For cloud and edge computing providers, the rules of data portability also apply; in particular, a change of service provider must be possible within 30 days and must not be artificially impeded by legacy providers.
Data access due to exceptional circumstances
Data holders must make data available to the public sector due to exceptional circumstances. Exceptional circumstances are, for example, public emergencies or if the lack of data prevents a public institution from fulfilling a task in the public interest and the data cannot be obtained in any other way. If the data holder has incurred technical or organisational costs as a result of the provision of the data, these costs shall be reimbursable.

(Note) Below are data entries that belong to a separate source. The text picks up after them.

(** In the type of a function an array parameter is a pointer: so is [uint32_t[]]. *)
Definition AggHashTable_signature (builtin : BuiltinFunction) (num_args : nat) : option (TplType * list arg_spec) :=
  let VectorProcFunc := FunctionArg (builtin_type Nil) [param_ptr VectorProjectionIterator; param_ptr VectorProjectionIterator] in
  let MergeFunc := FunctionArg (builtin_type Nil) [ParamAnyPointer; param_ptr AggregationHashTable; param_ptr AHTOverflowPartitionIterator] in
  let ScanFunc := FunctionArg (builtin_type Nil) [ParamAnyPointer; ParamAnyPointer; param_ptr AggregationHashTable] in
  match builtin with
  | AggHashTableInit => Some (builtin_type Nil, [ptr AggregationHashTable; ptr MemoryPool; val UInt32])
  | AggHashTableInsert =>
      Some (byte_ptr, if Nat.eqb num_args 2 then [ptr AggregationHashTable; val UInt64]
                      else [ptr AggregationHashTable; val UInt64; val Bool])
  | AggHashTableLinkEntry => Some (builtin_type Nil, [ptr AggregationHashTable; ptr HashTableEntry])
  | AggHashTableLookup => Some (PointerType (builtin_type HashTableEntry), [ptr AggregationHashTable; val UInt64])
  | AggHashTableProcessBatch =>
      Some (builtin_type Nil, [ptr AggregationHashTable; ptr VectorProjectionIterator; ptr UInt32; VectorProcFunc; VectorProcFunc; val Bool])
  | AggHashTableMovePartitions => Some (builtin_type Nil, [ptr AggregationHashTable; ptr ThreadStateContainer; val UInt32; MergeFunc])
  | AggHashTableParallelPartitionedScan => Some (builtin_type Nil, [ptr AggregationHashTable; AnyPointer; ptr ThreadStateContainer; ScanFunc])
  | AggHashTableFree => Some (builtin_type Nil, [ptr AggregationHashTable])
  | _ => None
  end.
Definition AggHashTableIter_signature (builtin : BuiltinFunction) : option (TplType * list arg_spec) :=
  match builtin with
  | AggHashTableIterInit => Some (builtin_type Nil, [ptr AHTIterator; ptr AggregationHashTable])
  | AggHashTableIterHasNext => Some (builtin_type Bool, [ptr AHTIterator])
  | AggHashTableIterNext => Some (builtin_type Nil, [ptr AHTIterator])
  | AggHashTableIterGetRow => Some (byte_ptr, [ptr AHTIterator])
  | AggHashTableIterClose => Some (builtin_type Nil, [ptr AHTIterator])
  | _ => None
  end.
Definition AggPartIter_signature (builtin : BuiltinFunction) : option (TplType * list arg_spec) :=
  match builtin with
  | AggPartIterHasNext => Some (builtin_type Bool, [ptr AHTOverflowPartitionIterator])
  | AggPartIterNext => Some (builtin_type Nil, [ptr AHTOverflowPartitionIterator])
  | AggPartIterGetRowEntry => Some (PointerType (builtin_type HashTableEntry), [ptr AHTOverflowPartitionIterator])
  | AggPartIterGetRow => Some (byte_ptr, [ptr AHTOverflowPartitionIterator])
  | AggPartIterGetHash => Some (builtin_type UInt64, [ptr AHTOverflowPartitionIterator])
  | _ => None
  end.
Definition JoinHashTable_signature (builtin : BuiltinFunction) (num_args : nat) : option (TplType * list arg_spec) :=
  let AnalysisFunction := FunctionArg (builtin_type Nil) [ParamType (builtin_type UInt32); ParamArray ParamAnyPointer; ParamAnyPointer] in
  let CompressFunction := FunctionArg (builtin_type Nil) [ParamType (builtin_type UInt32); ParamArray ParamAnyPointer; ParamArray ParamAnyPointer] in
  match builtin with
  | JoinHashTableInit =>
      Some (builtin_type Nil, if Nat.leb num_args 3 then [ptr JoinHashTable; ptr MemoryPool; val UInt32]
                   else [ptr JoinHashTable; ptr MemoryPool; val UInt32; AnalysisFunction; CompressFunction])
  | JoinHashTableInsert => Some (byte_ptr, [ptr JoinHashTable; val UInt64])
  | JoinHashTableBuild => Some (builtin_type Nil, [ptr JoinHashTable])
  | JoinHashTableBuildParallel => Some (builtin_type Nil, [ptr JoinHashTable; ptr ThreadStateContainer; val UInt32])
  | JoinHashTableLookup => Some (PointerType (builtin_type HashTableEntry), [ptr JoinHashTable; val UInt64])
  | JoinHashTableFree => Some (builtin_type Nil, [ptr JoinHashTable])
  | _ => None
  end.
Definition HashTableEntry_signature (builtin : BuiltinFunction) : option (TplType * list arg_spec) :=
  match builtin with
  | HashTableEntryGetHash => Some (builtin_type UInt64, [ptr HashTableEntry])
  | HashTableEntryGetRow => Some (byte_ptr, [ptr HashTableEntry])
  | HashTableEntryGetNext => Some (PointerType (builtin_type HashTableEntry), [ptr HashTableEntry])
  | _ => None
  end.
Definition AnalysisStats_signature (builtin : BuiltinFunction) : option (TplType * list arg_spec) :=
  match builtin with
  | AnalysisStatsSetColumnCount => Some (builtin_type Nil, [ptr AnalysisStats; val UInt32])
  | AnalysisStatsSetColumnBits => Some (builtin_type Nil, [ptr AnalysisStats; val UInt32; val UInt32])
  | _ => None
  end.
Definition ExecutionContext_signature (builtin : BuiltinFunction) : option (TplType * list arg_spec) :=
  match builtin with
  | ExecutionContextGetMemoryPool => Some (PointerType (builtin_type MemoryPool), [ptr ExecutionContext])
  | ExecutionContextGetTLS => Some (PointerType (builtin_type ThreadStateContainer), [ptr ExecutionContext])
  | _ => None
  end.
Definition ThreadStateContainer_signature (builtin : BuiltinFunction) : option (TplType * list arg_spec) :=
  let TLSFunc := FunctionArg (builtin_type Nil) [ParamAnyPointer; ParamAnyPointer] in
  match builtin with
  | ThreadStateContainerClear => Some (builtin_type Nil, [ptr ThreadStateContainer])
  | ThreadStateContainerGetState => Some (byte_ptr, [ptr ThreadStateContainer])
  | ThreadStateContainerReset => Some (builtin_type Nil, [ptr ThreadStateContainer; val UInt32; TLSFunc; TLSFunc; AnyPointer])
  | ThreadStateContainerIterate => Some (builtin_type Nil, [ptr ThreadStateContainer; AnyPointer; TLSFunc])
  | _ => None
  end.
Definition TableIter_signature (builtin : BuiltinFunction) : option (TplType * list arg_spec) :=
  let ScanFunc := FunctionArg (builtin_type Nil) [ParamAnyPointer; ParamAnyPointer; param_ptr TableVectorIterator] in
  match builtin with
  | TableIterInit => Some (builtin_type Nil, [ptr TableVectorIterator; StringLiteralArg])
  | TableIterAdvance => Some (builtin_type Bool, [ptr TableVectorIterator])
  | TableIterGetVPI => Some (PointerType (builtin_type VectorProjectionIterator), [ptr TableVectorIterator])
  | TableIterParallel => Some (builtin_type Nil, [StringLiteralArg; AnyPointer; ptr ThreadStateContainer; ScanFunc])
  | TableIterClose => Some (builtin_type Nil, [ptr TableVectorIterator])
  | _ => None
  end.
Definition VPI_signature (builtin : BuiltinFunction) : option (TplType * list arg_spec) :=
  match builtin with
  | VPIInit => Some (builtin_type Nil, [ptr VectorProjectionIterator; ptr VectorProjection; ptr TupleIdList])
  | VPIFree => Some (builtin_type Nil, [ptr VectorProjectionIterator])
  | VPIIsFiltered | VPIHasNext | VPIAdvance | VPIReset => Some (builtin_type Bool, [ptr VectorProjectionIterator])
  | VPIGetSelectedRowCount => Some (builtin_type UInt32, [ptr VectorProjectionIterator])
  | VPIGetVectorProjection => Some (PointerType (builtin_type VectorProjection), [ptr VectorProjectionIterator])
  | VPISetPosition => Some (builtin_type Bool, [ptr VectorProjectionIterator; val UInt32])
  | VPIMatch => Some (builtin_type Nil, [ptr VectorProjectionIterator; val Bool])
  | VPIGetBool => Some (builtin_type BooleanVal, [ptr VectorProjectionIterator; val UInt32])
  | VPIGetTinyInt | VPIGetSmallInt | VPIGetInt | VPIGetBigInt => Some (builtin_type IntegerVal, [ptr VectorProjectionIterator; val UInt32])
  | VPIGetReal | VPIGetDouble => Some (builtin_type RealVal, [ptr VectorProjectionIterator; val UInt32])
  | VPIGetDate => Some (builtin_type DateVal, [ptr VectorProjectionIterator; val UInt32])
  | VPIGetString => Some (builtin_type StringVal, [ptr VectorProjectionIterator; val UInt32])
  | VPIGetPointer => Some (byte_ptr, [ptr VectorProjectionIterator; val UInt32])
  | VPISetTinyInt | VPISetSmallInt | VPISetInt | VPISetBigInt => Some (builtin_type Nil, [ptr VectorProjectionIterator; val IntegerVal; val UInt32])
  | VPISetReal | VPISetDouble => Some (builtin_type Nil, [ptr VectorProjectionIterator; val RealVal; val UInt32])
  | VPISetDate => Some (builtin_type Nil, [ptr VectorProjectionIterator; val DateVal; val UInt32])
  | VPISetString => Some (builtin_type Nil, [ptr VectorProjectionIterator; val StringVal; val UInt32])
  | _ => None
  end.
Definition CompactStorageWrite_signature (builtin : BuiltinFunction) : option (TplType * list arg_spec) :=
  match builtin with
  | CompactStorageWriteBool => Some (builtin_type Nil, [ptr Bool; byte_array; val UInt32; val BooleanVal])
  | CompactStorageWriteTinyInt => Some (builtin_type Nil, [ptr Int8; byte_array; val UInt32; val IntegerVal])
  | CompactStorageWriteSmallInt => Some (builtin_type Nil, [ptr Int16; byte_array; val UInt32; val IntegerVal])
  | CompactStorageWriteInteger => Some (builtin_type Nil, [ptr Int32; byte_array; val UInt32; val IntegerVal])
  | CompactStorageWriteBigInt => Some (builtin_type Nil, [ptr Int64; byte_array; val UInt32; val IntegerVal])
  | CompactStorageWriteReal => Some (builtin_type Nil, [ptr Float32; byte_array; val UInt32; val RealVal])
  | CompactStorageWriteDouble => Some (builtin_type Nil, [ptr Float64; byte_array; val UInt32; val RealVal])
  | CompactStorageWriteDate => Some (builtin_type Nil, [ptr Date; byte_array; val UInt32; val DateVal])
  | CompactStorageWriteTimestamp => Some (builtin_type Nil, [ptr Timestamp; byte_array; val UInt32; val TimestampVal])
  | CompactStorageWriteString => Some (builtin_type Nil, [ptr VarlenEntry; byte_array; val UInt32; val StringVal])
  | _ => None
  end.
Definition CompactStorageRead_signature (builtin : BuiltinFunction) : option (TplType * list arg_spec) :=
  match builtin with
  | CompactStorageReadBool => Some (builtin_type BooleanVal, [ptr Bool; byte_array; val UInt32])
  | CompactStorageReadTinyInt => Some (builtin_type IntegerVal, [ptr Int8; byte_array; val UInt32])
  | CompactStorageReadSmallInt => Some (builtin_type IntegerVal, [ptr Int16; byte_array; val UInt32])
  | CompactStorageReadInteger => Some (builtin_type IntegerVal, [ptr Int32; byte_array; val UInt32])
  | CompactStorageReadBigInt => Some (builtin_type IntegerVal, [ptr Int64; byte_array; val UInt32])
  | CompactStorageReadReal => Some (builtin_type RealVal, [ptr Float32; byte_array; val UInt32])
  | CompactStorageReadDouble => Some (builtin_type RealVal, [ptr Float64; byte_array; val UInt32])
  | CompactStorageReadDate => Some (builtin_type DateVal, [ptr Date; byte_array; val UInt32])
  | CompactStorageReadTimestamp => Some (builtin_type TimestampVal, [ptr Timestamp; byte_array; val UInt32])
  | CompactStorageReadString => Some (builtin_type StringVal, [ptr VarlenEntry; byte_array; val UInt32])
  | _ => None
  end.
Definition MathTrig_signature (builtin : BuiltinFunction) : option (TplType * list arg_spec) :=
  match builtin with
  | ATan2 => Some (builtin_type RealVal, [val RealVal; val RealVal])
  | Cos | Cot | Sin | Tan | ACos | ASin | ATan => Some (builtin_type RealVal, [val RealVal])
  | _ => None
  end.
Definition ResultBuffer_signature (builtin : BuiltinFunction) : option (TplType * list arg_spec) :=
  match builtin with
  | ResultBufferAllocOutRow => Some (byte_ptr, [ptr ExecutionContext])
  | ResultBufferFinalize => Some (builtin_type Nil, [ptr ExecutionContext])
  | _ => None
  end.
Definition CSVReader_signature (builtin : BuiltinFunction) : option (TplType * list arg_spec) :=
  match builtin with
  | CSVReaderInit => Some (builtin_type Bool, [ptr CSVReader; StringLiteralArg])
  | CSVReaderAdvance => Some (builtin_type Bool, [ptr CSVReader])
  | CSVReaderGetField => Some (builtin_type Nil, [ptr CSVReader; val UInt32; ptr StringVal])
  | CSVReaderGetRecordNumber => Some (builtin_type UInt32, [ptr CSVReader])
  | CSVReaderClose => Some (builtin_type Nil, [ptr CSVReader])
  | _ => None
  end.
Definition Sorter_signature (builtin : BuiltinFunction) : option (TplType * list arg_spec) :=
  let SortFunc := FunctionArg (builtin_type Bool) [ParamAnyPointer; ParamAnyPointer] in
  match builtin with
  | SorterInit => Some (builtin_type Nil, [ptr Sorter; ptr MemoryPool; SortFunc; val UInt32])
  | SorterInsert => Some (byte_ptr, [ptr Sorter])
  | SorterInsertTopK => Some (byte_ptr, [ptr Sorter; val UInt32])
  | SorterInsertTopKFinish => Some (builtin_type Nil, [ptr Sorter; val UInt32])
  | SorterSort => Some (builtin_type Nil, [ptr Sorter])
  | SorterSortParallel => Some (builtin_type Nil, [ptr Sorter; ptr ThreadStateContainer; val UInt32])
  | SorterSortTopKParallel => Some (builtin_type Nil, [ptr Sorter; ptr ThreadStateContainer; val UInt32; val UInt32])
  | SorterFree => Some (builtin_type Nil, [ptr Sorter])
  | _ => None
  end.
Definition SorterIter_signature (builtin : BuiltinFunction) : option (TplType * list arg_spec) :=
  match builtin with
  | SorterIterInit => Some (builtin_type Nil, [ptr SorterIterator; ptr Sorter])
  | SorterIterHasNext => Some (builtin_type Bool, [ptr SorterIterator])
  | SorterIterNext => Some (builtin_type Nil, [ptr SorterIterator])
  | SorterIterSkipRows => Some (builtin_type Nil, [ptr SorterIterator; val UInt32])
  | SorterIterGetRow => Some (byte_ptr, [ptr SorterIterator])
  | SorterIterClose => Some (builtin_type Nil, [ptr SorterIterator])
  | _ => None
  end.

The public institution may use the data only for the purpose stated by it. If the data is personal data, it must take technical and organisational measures to protect the data subject and destroy the data as soon as it is no longer necessary for the fulfilment of the purpose. In the case of trade secrets, the public institution should only request them as a last resort and only to a limited extent. In doing so, it must take reasonable measures to ensure the confidentiality of the trade secret.
The right to access data should not be asserted against data holders who are small or micro enterprises.
Safeguards for non-personal data in international contexts
Data processing services shall not disclose or provide access to non-personal data to third countries if this would create a conflict with Union law or the national law of the Member State concerned. If the request is based on the decision of a court or an authority and on an international treaty, the decision shall be recognised and enforced. If it is not based on an international treaty, the request should only be complied with in exceptional cases, for example for the purposes of criminal prosecution.
With the Data Act, the European legislator has introduced a further measure that weakens the de facto control of monopolistic data holders and strengthens the position of data-generating users. The regulatory measures of recent years show that the EU wants to break up the current one-sided structures of the data market and thus create opportunities for innovation and competition in the data economy. In the context of rights in data, there have been discussions about the introduction of data ownership, which the EU has not followed up on in the Data Act. Rather, a shift towards data sharing seems to be taking place, i.e. the EU is more concerned with data sovereignty.
It remains to be seen how the Data Act will develop and establish itself in practice. For example, there are no rules on how to deal with overlapping rights to use data. It is conceivable that everyone should be able to use the data they need to fulfil their services, for example, a garage should be able to use the data it needs to repair a vehicle.
The Data Act will presumably not come into force before 2023.